The food is served during summer school hours in the Bluff View cafeteria. The first summer school session is June 16-27. The following sessions are July 7-25 and Aug. 4-22. Monday through Friday, breakfast is from 7:30 to 8 a.m. and lunch is from 11:30 a.m. to 12:30 p.m.

“Typically, the menu is the same type of food we serve during the school year: chicken nuggets, chicken patties, sub sandwiches, pizza and fresh fruits and veggies,” Heilmann said. “Everything is fresh too. I don’t open a can. I pull from wherever I can locally. For the most part, we have five to eight choices of fresh veggies—things like spinach, radishes, rutabagas, broccoli, green beans, snow peas—and two to three choices of the fruits.

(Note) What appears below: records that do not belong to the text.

(** * radial/orbit.py: radial velocities of a Keplerian orbit

    A shallow embedding of [orbit.py] (functions [vr], [kepler], [get_RVs],
    [log_RVs]) and the properties of it that its specification states.

    Numbers.  The program computes with IEEE binary64 numbers.  They are
    modelled by the real numbers [R]: every finite float is a real, and
    rounding, overflow and underflow are left out.  The one non-finite
    value the program can produce out of finite parameters without
    rounding, the [nan] that [np.sqrt] returns on a negative argument, is
    kept: a computed velocity is an [npfloat], [None] standing for [nan].

    Errors.  A Python call either returns or raises; this is the [result]
    type below, threaded through [get_RVs] in the order of its statements.

    Library calls.  [np.linspace], [np.sqrt], [np.arctan2], [np.interp] and
    [scipy.optimize.newton] are not code of the repository; each is modelled
    in the module [Lib] after what the library does on the arguments
    [get_RVs] passes: [np.interp] with [period] (numpy 1.10 and later), and
    the secant branch of [newton] with its default settings (scipy 1.2 and
    later: the two starting points ordered by residual, the step compared
    with [np.isclose], a [RuntimeError] when it does not converge).

    Signed zeros do not exist in [R]: [Lib.arctan2] reads a zero argument
    as [+0.0]. *)

From Stdlib Require Import Reals Lra Lia List ZArith Bool Sorted.
Import ListNotations.

Local Open Scope R_scope.

(** ** Exceptions and results *)

(** The exceptions the modelled calls raise. *)
Inductive exn : Type :=
| ValueError          (* numpy: negative [num], zero [period], no sample point *)
| ZeroDivisionError   (* Python: float division by zero *)
| RuntimeError.       (* scipy: the root solve did not converge *)

Inductive result (A : Type) : Type :=
| Ok (a : A)
| Raise (x : exn).

Arguments Ok {A} a.
Arguments Raise {A} x.

Definition bind {A B : Type} (r : result A) (k : A -> result B) : result B :=
  match r with
  | Ok a => k a
  | Raise x => Raise x
  end.

Notation "x <- r ;; k" := (bind r (fun x => k))
  (at level 61, r at next level, right associativity).

(** A list comprehension whose body may raise: the first raise ends it. *)
Fixpoint mapM {A B : Type} (g : A -> result B) (l : list A) : result (list B) :=
  match l with
  | [] => Ok []
  | a :: l' => b <- g a ;; bs <- mapM g l' ;; Ok (b :: bs)
  end.

(** A float that may be [nan]. *)
Definition npfloat : Type := option R.

Definition lift1 (g : R -> R) (v : npfloat) : npfloat := option_map g v.

(** ** The library functions the program calls *)

Module Lib.

(** Python's [/] on two builtin floats: a zero divisor raises.  (A numpy
    float divides by zero without an exception, to an infinity or [nan];
    [get_RVs] called with such a zero [T] raises further down, in a root
    solve or in [np.interp].  The statements below name no exception for
    [T = 0].) *)
Definition py_div (x y : R) : result R :=
  if Req_dec_T y 0 then Raise ZeroDivisionError else Ok (x / y).

(** [np.linspace(start, stop, num)], [endpoint=True]: [num] samples
    [start + i * step] with [step = (stop - start) / (num - 1)], the last
    one set to [stop]; a single sample is [start]; a negative [num] is a
    [ValueError]. *)
Definition linspace (start stop : R) (num : Z) : result (list R) :=
  if (num <? 0)%Z then Raise ValueError
  else
    match Z.to_nat num with
    | O => Ok []
    | S O => Ok [start]
    | S n as len =>
        let step := (stop - start) / INR n in
        Ok (map (fun i => if Nat.eqb i n then stop else start + INR i * step)
                (seq 0 len))
    end.

(** [np.sqrt]: [nan] on a negative argument (a warning, no exception). *)
Definition np_sqrt (x : R) : npfloat :=
  if Rlt_dec x 0 then None else Some (sqrt x).

(** [np.arctan2(y, x)]: the angle of the point [(x, y)] in (-pi, pi]. *)
Definition arctan2 (y x : R) : R :=
  if Rlt_dec 0 x then atan (y / x)
  else if Rlt_dec x 0 then
    if Rle_dec 0 y then atan (y / x) + PI else atan (y / x) - PI
  else if Rlt_dec 0 y then PI / 2
  else if Rlt_dec y 0 then - (PI / 2)
  else 0.

(** [x % p] of numpy for a positive [p]: the remainder of the floored
    division, in [0, p). *)
Definition np_mod (x p : R) : R := x - IZR (Zfloor (x / p)) * p.

(** *** [np.interp(x, xp, fp, period=...)] *)

(** [np.argsort] followed by indexing [xp] and [fp] with it, on the list of
    sample points: insertion into a list sorted by abscissa.  (numpy's
    default sort is not stable; this one is.) *)
Fixpoint insert_pt (p : R * npfloat) (l : list (R * npfloat))
  : list (R * npfloat) :=
  match l with
  | [] => [p]
  | q :: l' => if Rle_dec (fst p) (fst q) then p :: q :: l'
               else q :: insert_pt p l'
  end.

Fixpoint sort_pts (l : list (R * npfloat)) : list (R * npfloat) :=
  match l with
  | [] => []
  | p :: l' => insert_pt p (sort_pts l')
  end.

(** [slope * (x - xp[j]) + fp[j]] with
    [slope = (fp[j+1] - fp[j]) / (xp[j+1] - xp[j])]; [nan] as soon as one of
    the two ordinates is. *)
Definition lin (p q : R * npfloat) (x : R) : npfloat :=
  match snd p, snd q with
  | Some y0, Some y1 => Some ((y1 - y0) / (fst q - fst p) * (x - fst p) + y0)
  | _, _ => None
  end.

(** The search of the compiled interpolation, from a sample point [p] with
    [fst p <= x]: it stops at the last sample point not above [x]; there
    the value is the ordinate when [x] is that abscissa or the point is the
    last one, and the linear interpolation towards the next point
    otherwise. *)
Fixpoint interp_from (x : R) (p : R * npfloat) (rest : list (R * npfloat))
  : npfloat :=
  match rest with
  | [] => snd p
  | q :: rest' =>
      if Rle_dec (fst q) x then interp_from x q rest'
      else if Req_dec_T (fst p) x then snd p
      else lin p q x
  end.

(** One query of the compiled interpolation over sorted sample points; a
    query below the first abscissa gets the first ordinate. *)
Definition interp1 (pts : list (R * npfloat)) (x : R) : npfloat :=
  match pts with
  | [] => None
  | p :: rest => if Rlt_dec x (fst p) then snd p else interp_from x p rest
  end.

(** The sample points of the periodic case: abscissae reduced modulo the
    period and sorted, then the last point repeated one period below and
    the first one one period above. *)
Definition wrap_pts (pts : list (R * npfloat)) (period : R)
  : list (R * npfloat) :=
  match pts with
  | [] => []
  | first :: _ =>
      let final := last pts first in
      (fst final - period, snd final) :: pts
        ++ [(fst first + period, snd first)]
  end.

(** [interp(x, xp, fp, period=period)]: a zero period, sample lists of
    different lengths and an empty sample list are [ValueError]s. *)
Definition interp (x xp : list R) (fp : list npfloat) (period : R)
  : result (list npfloat) :=
  if Req_dec_T period 0 then Raise ValueError
  else
    let period := Rabs period in
    if negb (Nat.eqb (length xp) (length fp)) then Raise ValueError
    else
      let x := map (fun v => np_mod v period) x in
      let xp := map (fun v => np_mod v period) xp in
      let pts := wrap_pts (sort_pts (combine xp fp)) period in
      match pts with
      | [] => Raise ValueError
      | _ :: _ => Ok (map (interp1 pts) x)
      end.

(** *** [scipy.optimize.newton(func, x0, args=...)] *)

(** Without [fprime] the solver is the secant method, with the defaults
    [tol = 1.48e-8], [maxiter = 50], [rtol = 0], [disp = True]; [eps] is
    the relative and absolute offset of the second starting point. *)
Definition tol : R := 148 / 10000000000.
Definition maxiter : nat := 50.
Definition eps : R := 1 / 10000.

(** The second starting point. *)
Definition newton_x1 (x0 : R) : R :=
  let p1 := x0 * (1 + eps) in
  if Rle_dec 0 p1 then p1 + eps else p1 - eps.

(** The secant step from [(p0, q0)] and [(p1, q1)], [q0 <> q1]. *)
Definition secant_step (p0 q0 p1 q1 : R) : R :=
  if Rlt_dec (Rabs q0) (Rabs q1)
  then (- q0 / q1 * p1 + p0) / (1 - q0 / q1)
  else (- q1 / q0 * p0 + p1) / (1 - q1 / q0).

“And if they don’t like the main part of the meal, we always give them a peanut butter and jelly sandwich, a cheese stick or yogurt. If the government is going to pay for this, they want the kids to get a good meal and not leave hungry.”

Heilmann said in previous years, the free lunch has been served to between 150 and 180 most days. “A lot of the kids are already in the building, but we get some who aren’t in school. They might be camping, living in nearby apartments or even coming from out of town. They don’t have to live in the district to participate,” she said.

For breakfast, the numbers are about half of that, around 75, but fluctuate from day to day. The breakfast menu includes foods such as french toast sticks, omelets, pancakes, toast, cereal, pop tarts, juice and milk.

The children eating the free meals may be accompanied by adults, who may also eat for a small fee. “I have a lot of families who come,” Heilmann said. “I keep track of all of the meals so the district can get paid (by the USDA).”

The most important part of the USDA program is that nutritious meals are being offered to children who need them.

“I’m sorry to say this, but there are kids who go day-to-day, only eating here,” Heilmann stated. “I truly love being able to provide these kids with something they’re not getting at home.”